=== Section Start ===
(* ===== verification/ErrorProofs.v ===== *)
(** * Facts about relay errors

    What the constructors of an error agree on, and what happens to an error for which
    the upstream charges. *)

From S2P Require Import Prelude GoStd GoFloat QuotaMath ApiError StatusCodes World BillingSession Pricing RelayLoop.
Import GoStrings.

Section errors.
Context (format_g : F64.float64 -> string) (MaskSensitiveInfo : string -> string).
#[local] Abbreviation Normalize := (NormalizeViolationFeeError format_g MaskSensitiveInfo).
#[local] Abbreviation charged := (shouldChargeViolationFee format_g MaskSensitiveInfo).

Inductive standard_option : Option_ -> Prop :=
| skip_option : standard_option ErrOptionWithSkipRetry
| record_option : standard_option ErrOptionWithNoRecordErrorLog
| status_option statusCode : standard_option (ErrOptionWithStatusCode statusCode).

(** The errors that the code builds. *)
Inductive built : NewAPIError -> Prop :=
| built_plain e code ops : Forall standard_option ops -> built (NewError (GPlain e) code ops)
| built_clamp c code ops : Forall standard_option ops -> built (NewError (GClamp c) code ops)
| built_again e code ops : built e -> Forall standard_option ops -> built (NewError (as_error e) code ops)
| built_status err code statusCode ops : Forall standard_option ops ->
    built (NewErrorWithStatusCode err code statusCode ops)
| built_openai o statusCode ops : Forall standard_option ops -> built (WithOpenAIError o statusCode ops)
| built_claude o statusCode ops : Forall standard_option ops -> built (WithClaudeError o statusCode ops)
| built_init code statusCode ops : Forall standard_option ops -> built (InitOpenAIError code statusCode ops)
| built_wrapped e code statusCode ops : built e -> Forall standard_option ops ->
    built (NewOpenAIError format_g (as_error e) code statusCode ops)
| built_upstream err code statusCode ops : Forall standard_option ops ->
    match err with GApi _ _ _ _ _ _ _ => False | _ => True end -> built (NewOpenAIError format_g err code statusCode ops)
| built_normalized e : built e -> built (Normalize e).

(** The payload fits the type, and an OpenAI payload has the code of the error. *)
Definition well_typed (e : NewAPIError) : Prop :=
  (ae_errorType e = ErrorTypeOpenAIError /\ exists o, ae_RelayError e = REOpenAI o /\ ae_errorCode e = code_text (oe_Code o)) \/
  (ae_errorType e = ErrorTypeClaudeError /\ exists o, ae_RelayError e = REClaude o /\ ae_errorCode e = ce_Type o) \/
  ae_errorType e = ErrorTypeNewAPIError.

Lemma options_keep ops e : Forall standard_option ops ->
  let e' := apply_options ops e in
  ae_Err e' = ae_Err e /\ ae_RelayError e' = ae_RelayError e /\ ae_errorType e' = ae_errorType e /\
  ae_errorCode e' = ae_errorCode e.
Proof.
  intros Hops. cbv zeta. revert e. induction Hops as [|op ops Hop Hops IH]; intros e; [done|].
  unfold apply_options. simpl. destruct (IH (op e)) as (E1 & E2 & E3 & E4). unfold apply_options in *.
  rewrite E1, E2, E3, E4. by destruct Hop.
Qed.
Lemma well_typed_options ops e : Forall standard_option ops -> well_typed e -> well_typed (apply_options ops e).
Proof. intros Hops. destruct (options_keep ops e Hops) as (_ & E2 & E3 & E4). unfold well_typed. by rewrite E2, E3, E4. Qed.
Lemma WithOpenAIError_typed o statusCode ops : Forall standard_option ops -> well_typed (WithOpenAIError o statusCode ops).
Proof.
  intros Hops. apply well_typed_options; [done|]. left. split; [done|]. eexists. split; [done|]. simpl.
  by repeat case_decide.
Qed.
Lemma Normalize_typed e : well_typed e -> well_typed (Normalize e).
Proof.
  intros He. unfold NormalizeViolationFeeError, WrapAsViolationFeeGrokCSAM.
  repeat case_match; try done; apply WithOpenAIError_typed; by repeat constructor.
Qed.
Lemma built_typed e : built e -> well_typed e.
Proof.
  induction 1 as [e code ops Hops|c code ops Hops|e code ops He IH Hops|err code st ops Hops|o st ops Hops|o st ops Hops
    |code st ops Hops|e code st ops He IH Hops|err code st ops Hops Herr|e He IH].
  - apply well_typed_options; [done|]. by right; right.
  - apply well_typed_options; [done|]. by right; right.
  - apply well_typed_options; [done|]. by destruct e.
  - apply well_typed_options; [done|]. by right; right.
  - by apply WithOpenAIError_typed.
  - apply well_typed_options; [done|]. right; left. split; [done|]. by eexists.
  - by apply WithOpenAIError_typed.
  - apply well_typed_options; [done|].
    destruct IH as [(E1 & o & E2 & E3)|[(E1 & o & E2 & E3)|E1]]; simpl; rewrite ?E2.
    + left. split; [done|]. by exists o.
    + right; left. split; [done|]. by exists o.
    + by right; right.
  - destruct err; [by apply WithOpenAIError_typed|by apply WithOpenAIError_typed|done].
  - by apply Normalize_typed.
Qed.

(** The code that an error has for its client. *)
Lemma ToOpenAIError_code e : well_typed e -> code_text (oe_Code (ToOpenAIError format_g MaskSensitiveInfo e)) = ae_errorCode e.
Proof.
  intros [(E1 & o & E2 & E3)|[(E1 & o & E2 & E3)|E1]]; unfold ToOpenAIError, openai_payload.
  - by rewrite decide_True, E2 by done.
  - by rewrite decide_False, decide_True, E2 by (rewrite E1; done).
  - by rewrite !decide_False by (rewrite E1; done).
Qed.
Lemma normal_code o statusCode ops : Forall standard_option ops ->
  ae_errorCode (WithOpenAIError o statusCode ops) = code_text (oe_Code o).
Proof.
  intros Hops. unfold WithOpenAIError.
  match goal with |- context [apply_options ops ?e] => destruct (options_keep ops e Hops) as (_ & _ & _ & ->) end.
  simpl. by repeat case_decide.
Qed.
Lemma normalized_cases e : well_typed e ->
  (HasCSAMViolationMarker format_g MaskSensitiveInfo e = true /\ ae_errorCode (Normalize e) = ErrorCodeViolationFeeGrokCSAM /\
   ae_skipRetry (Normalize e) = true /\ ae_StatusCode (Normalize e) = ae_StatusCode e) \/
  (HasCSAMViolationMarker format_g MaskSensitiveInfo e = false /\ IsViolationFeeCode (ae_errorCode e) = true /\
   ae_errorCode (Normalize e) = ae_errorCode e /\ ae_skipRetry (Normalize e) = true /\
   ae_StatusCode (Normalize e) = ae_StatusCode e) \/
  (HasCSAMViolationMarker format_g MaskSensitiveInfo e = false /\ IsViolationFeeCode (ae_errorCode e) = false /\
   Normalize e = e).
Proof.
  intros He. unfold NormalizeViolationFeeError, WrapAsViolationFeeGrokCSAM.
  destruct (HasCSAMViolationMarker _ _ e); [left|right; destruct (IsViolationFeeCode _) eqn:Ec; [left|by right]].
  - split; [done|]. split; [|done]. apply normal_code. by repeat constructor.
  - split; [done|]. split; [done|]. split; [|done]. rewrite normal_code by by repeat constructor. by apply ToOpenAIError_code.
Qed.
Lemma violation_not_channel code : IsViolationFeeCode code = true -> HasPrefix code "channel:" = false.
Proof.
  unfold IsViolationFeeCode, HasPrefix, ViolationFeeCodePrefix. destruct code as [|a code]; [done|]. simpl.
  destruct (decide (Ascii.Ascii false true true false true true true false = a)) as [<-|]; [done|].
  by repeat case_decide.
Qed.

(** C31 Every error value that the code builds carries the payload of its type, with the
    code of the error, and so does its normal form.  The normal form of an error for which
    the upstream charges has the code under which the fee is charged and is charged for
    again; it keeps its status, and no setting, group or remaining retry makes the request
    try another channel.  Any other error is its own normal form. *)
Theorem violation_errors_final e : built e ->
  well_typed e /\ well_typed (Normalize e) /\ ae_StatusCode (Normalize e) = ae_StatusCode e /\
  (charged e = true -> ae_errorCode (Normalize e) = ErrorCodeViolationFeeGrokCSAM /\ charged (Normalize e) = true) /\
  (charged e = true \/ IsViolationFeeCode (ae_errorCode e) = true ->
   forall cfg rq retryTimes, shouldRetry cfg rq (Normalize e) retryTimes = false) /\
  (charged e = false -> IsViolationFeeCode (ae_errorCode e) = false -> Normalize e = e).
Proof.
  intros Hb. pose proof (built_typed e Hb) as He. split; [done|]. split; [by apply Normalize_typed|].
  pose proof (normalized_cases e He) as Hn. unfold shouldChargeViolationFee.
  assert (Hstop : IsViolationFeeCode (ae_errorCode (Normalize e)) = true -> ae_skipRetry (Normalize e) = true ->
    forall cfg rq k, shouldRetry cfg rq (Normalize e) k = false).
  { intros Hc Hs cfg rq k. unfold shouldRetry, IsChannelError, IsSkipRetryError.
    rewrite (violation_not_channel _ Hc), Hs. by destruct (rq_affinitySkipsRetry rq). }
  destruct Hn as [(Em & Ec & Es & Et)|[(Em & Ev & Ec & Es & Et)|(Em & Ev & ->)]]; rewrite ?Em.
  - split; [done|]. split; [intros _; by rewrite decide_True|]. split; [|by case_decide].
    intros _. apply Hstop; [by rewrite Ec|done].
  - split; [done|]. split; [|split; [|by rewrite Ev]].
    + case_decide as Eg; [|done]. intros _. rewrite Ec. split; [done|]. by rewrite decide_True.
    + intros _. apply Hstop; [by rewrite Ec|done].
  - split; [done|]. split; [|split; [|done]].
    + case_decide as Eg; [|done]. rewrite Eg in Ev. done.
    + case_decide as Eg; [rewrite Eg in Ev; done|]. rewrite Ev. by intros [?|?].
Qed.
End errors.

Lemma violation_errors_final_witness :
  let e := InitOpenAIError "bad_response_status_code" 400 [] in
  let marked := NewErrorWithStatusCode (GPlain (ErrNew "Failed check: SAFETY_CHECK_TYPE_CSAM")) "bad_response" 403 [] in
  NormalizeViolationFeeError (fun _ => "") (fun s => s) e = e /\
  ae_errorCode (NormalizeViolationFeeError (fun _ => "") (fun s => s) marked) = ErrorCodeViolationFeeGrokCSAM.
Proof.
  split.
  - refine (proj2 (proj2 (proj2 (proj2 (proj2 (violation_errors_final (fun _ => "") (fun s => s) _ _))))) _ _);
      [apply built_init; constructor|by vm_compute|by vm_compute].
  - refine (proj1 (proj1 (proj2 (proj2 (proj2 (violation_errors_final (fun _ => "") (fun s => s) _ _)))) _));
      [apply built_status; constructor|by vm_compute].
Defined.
=== Section End ===
### Task description
Among the lines above, show every one that contains the string "HasPrefix".

### Output of the task
Lemma violation_not_channel code : IsViolationFeeCode code = true -> HasPrefix code "channel:" = false.
  unfold IsViolationFeeCode, HasPrefix, ViolationFeeCodePrefix. destruct code as [|a code]; [done|]. simpl.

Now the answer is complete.